Copy out every line of the records in which "emit" can be found.

◆ **Task inputs**
* * * * * * * * *

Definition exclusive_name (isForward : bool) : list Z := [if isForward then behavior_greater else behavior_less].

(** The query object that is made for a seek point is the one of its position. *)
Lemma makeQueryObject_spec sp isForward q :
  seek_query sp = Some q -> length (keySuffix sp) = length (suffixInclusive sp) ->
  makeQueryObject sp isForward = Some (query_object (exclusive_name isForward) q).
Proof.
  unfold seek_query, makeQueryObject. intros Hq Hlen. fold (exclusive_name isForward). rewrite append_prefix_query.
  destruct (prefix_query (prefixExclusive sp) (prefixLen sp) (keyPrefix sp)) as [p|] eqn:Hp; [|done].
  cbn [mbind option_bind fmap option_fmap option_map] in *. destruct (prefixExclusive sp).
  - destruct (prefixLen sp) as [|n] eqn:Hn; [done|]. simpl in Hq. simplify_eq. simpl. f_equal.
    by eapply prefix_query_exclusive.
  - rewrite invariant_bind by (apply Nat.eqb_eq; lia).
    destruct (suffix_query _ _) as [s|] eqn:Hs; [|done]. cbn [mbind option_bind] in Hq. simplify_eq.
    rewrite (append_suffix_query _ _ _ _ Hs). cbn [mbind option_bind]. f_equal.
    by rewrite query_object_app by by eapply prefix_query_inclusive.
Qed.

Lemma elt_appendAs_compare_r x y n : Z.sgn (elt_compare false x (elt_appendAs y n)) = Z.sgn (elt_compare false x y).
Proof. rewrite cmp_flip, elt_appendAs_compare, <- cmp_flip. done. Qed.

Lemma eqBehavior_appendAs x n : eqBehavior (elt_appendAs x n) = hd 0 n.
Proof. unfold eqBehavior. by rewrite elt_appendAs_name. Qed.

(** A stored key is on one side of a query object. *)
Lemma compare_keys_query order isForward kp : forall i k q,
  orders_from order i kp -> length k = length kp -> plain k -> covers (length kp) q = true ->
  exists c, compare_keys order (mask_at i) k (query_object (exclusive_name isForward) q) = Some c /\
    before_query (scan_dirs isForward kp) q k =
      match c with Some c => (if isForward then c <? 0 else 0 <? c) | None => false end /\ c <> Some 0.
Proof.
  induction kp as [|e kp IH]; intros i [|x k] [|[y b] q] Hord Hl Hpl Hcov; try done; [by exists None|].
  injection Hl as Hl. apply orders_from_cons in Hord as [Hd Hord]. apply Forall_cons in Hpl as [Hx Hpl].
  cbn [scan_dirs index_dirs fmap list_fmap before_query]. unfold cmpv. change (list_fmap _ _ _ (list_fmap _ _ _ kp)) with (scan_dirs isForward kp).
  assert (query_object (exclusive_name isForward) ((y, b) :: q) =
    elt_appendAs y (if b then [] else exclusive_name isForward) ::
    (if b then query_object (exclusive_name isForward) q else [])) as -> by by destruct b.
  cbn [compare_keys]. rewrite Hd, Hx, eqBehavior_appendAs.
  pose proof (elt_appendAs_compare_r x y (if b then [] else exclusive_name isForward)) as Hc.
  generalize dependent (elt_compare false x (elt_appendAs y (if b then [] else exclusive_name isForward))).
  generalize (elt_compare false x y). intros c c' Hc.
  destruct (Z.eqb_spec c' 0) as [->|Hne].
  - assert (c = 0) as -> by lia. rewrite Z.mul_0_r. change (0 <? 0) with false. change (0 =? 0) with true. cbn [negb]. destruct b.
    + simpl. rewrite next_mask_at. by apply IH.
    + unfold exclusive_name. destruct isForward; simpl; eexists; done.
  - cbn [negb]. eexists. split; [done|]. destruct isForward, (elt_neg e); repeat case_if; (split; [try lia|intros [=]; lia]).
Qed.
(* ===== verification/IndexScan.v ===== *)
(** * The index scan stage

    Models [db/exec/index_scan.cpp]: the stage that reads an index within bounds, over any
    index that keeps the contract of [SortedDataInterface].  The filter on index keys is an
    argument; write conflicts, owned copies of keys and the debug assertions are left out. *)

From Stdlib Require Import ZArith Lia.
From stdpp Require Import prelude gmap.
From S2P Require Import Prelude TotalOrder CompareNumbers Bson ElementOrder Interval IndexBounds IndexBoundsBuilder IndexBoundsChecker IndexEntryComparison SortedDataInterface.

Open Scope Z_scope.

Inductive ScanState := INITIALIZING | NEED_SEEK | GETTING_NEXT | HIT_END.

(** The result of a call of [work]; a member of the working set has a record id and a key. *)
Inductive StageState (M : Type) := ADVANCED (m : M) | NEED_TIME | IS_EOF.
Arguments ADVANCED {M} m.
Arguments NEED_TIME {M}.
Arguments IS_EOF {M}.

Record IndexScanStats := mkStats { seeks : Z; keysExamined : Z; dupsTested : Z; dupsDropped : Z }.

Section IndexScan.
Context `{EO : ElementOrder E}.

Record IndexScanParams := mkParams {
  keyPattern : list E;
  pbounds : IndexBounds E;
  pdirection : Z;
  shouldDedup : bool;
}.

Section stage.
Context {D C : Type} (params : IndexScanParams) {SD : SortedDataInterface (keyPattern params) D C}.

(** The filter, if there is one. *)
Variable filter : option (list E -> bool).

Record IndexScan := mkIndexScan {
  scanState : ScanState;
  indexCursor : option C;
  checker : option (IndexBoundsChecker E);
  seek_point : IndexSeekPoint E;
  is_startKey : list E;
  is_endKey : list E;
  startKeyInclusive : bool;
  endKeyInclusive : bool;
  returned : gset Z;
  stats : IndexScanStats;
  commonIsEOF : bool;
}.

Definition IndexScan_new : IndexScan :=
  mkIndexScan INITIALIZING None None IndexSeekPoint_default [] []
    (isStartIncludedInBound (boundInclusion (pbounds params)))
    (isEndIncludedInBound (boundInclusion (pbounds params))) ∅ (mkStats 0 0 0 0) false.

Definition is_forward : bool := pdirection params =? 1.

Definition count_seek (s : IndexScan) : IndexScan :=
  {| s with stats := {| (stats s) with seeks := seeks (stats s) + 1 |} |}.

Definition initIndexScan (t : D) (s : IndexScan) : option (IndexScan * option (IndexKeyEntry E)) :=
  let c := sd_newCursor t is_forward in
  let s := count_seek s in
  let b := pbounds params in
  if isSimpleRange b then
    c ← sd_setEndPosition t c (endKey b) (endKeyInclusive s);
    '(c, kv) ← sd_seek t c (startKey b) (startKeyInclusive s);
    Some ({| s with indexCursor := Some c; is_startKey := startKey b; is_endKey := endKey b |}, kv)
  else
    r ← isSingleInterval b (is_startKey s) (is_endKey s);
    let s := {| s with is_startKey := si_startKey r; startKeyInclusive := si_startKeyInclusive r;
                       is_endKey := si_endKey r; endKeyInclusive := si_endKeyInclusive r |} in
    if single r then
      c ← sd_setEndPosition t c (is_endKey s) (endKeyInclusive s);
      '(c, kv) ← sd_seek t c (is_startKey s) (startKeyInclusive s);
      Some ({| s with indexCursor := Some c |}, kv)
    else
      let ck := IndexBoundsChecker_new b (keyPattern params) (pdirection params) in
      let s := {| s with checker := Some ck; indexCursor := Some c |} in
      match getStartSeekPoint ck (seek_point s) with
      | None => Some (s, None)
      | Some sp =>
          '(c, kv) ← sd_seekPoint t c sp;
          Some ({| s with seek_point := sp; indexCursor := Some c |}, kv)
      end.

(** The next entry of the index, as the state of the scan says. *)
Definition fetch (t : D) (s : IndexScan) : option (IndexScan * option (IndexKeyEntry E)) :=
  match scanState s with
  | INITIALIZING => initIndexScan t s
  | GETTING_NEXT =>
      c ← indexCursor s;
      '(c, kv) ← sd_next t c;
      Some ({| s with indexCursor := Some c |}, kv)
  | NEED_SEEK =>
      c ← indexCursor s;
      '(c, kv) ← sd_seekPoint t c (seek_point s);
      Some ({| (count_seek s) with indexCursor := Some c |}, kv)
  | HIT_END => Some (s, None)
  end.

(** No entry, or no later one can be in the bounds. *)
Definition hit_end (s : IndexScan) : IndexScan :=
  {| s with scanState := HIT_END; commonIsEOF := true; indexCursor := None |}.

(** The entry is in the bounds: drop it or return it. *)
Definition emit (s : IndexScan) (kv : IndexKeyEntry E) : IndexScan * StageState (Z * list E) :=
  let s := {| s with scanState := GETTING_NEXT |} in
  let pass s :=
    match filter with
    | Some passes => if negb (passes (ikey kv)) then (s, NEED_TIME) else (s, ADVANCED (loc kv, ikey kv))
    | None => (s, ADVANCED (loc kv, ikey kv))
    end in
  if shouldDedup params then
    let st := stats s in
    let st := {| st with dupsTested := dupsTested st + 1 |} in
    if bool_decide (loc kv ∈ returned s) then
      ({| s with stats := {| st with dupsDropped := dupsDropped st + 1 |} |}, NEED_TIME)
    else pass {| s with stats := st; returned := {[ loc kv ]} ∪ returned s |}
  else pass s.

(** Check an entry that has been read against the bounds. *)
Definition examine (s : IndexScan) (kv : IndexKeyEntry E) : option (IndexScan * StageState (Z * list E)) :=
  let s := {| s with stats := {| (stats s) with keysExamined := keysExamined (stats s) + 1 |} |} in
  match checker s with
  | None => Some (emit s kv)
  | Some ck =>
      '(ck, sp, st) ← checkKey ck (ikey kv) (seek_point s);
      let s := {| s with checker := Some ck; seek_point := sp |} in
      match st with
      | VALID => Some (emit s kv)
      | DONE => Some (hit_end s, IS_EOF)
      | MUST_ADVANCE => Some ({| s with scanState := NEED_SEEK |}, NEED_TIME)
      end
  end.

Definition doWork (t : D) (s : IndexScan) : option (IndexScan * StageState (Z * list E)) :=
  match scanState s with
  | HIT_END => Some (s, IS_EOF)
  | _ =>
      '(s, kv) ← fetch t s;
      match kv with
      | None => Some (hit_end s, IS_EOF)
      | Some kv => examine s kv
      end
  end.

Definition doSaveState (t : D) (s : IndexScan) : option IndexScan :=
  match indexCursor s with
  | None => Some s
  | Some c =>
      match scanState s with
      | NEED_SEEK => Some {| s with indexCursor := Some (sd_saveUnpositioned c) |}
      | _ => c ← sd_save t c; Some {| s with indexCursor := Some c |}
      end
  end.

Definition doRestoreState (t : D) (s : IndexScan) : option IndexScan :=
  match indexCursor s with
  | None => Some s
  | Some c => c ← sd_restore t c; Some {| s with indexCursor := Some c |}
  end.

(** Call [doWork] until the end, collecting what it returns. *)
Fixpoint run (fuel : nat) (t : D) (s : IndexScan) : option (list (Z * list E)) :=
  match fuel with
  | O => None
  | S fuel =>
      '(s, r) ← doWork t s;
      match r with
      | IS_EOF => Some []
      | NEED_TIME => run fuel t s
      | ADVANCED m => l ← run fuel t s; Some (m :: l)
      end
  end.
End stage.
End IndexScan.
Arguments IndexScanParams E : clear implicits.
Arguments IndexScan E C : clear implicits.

* * * * * * * * *

◆ **Answer area**
Definition emit (s : IndexScan) (kv : IndexKeyEntry E) : IndexScan * StageState (Z * list E) :=
  | None => Some (emit s kv)
      | VALID => Some (emit s kv)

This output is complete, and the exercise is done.